- EXERCISE BRIEF -
Gather all lines in the data that hold the string "left".

Entries taken from a collection
###
(** X13: [currentTime(value)] sets the clock and nothing else of the
    view model's own attributes.  In the collection every visible object
    is given its position at [value] and hidden objects are not touched;
    then every object left without points, hidden or not, is removed and
    every other object stays under its key, so that no object without
    points is left and no object appears.  The two attributes of the
    dictionary stay. *)
Theorem currentTime_recalculates_and_reclaims (value : float) (vm : VM.t) :
  let vm' := VM.currentTime value vm in
  let placed m := if MapObject.attr_showObject m
                  then MapObject.calculatePos value (VM.attr_realtime vm)
                         (VM.attr_timeWindow vm) m
                  else m in
  (VM.attr_currentTime vm' = JS.Num value
   /\ VM.attr_beginTime vm' = VM.attr_beginTime vm
   /\ VM.attr_endTime vm' = VM.attr_endTime vm
   /\ VM.attr_realtime vm' = VM.attr_realtime vm
   /\ VM.attr_timeWindow vm' = VM.attr_timeWindow vm
   /\ VM.attr_speed vm' = VM.attr_speed vm
   /\ VM.attr_graduality vm' = VM.attr_graduality vm
   /\ VM.attr_playInterval vm' = VM.attr_playInterval vm)
  /\ (forall i,
        D.models (VM.collection vm') !! i
        = match D.models (VM.collection vm) !! i with
          | Some m => if MapObject.isEmpty (placed m) then None else Some (placed m)
          | None => None
          end)
  /\ (forall i m', D.models (VM.collection vm') !! i = Some m' ->
        MapObject.isEmpty m' = false)
  /\ D.attr_showAllObjects (VM.collection vm') = D.attr_showAllObjects (VM.collection vm)
  /\ D.attr_showAllRoutes (VM.collection vm') = D.attr_showAllRoutes (VM.collection vm).
Proof.
  intros vm' placed.
  assert (Hm : forall i,
             D.models (VM.collection vm') !! i
             = match D.models (VM.collection vm) !! i with
               | Some m => if MapObject.isEmpty (placed m) then None else Some (placed m)
               | None => None
               end).
  { intros i. unfold vm'. rewrite currentTime_models, lookup_omap.
    destruct (D.models (VM.collection vm) !! i) as [m|]; reflexivity. }
  split; [apply currentTime_attrs|]. split; [exact Hm|].
  split; [|apply currentTime_flags].
  intros i m' Hi. rewrite Hm in Hi.
  destruct (D.models (VM.collection vm) !! i) as [m|]; [|discriminate].
  destruct (MapObject.isEmpty (placed m)) eqn:He; [discriminate|].
  injection Hi as <-. exact He.
Qed.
###
- RESULT BELOW -
    then every object left without points, hidden or not, is removed and
    points is left and no object appears.  The two attributes of the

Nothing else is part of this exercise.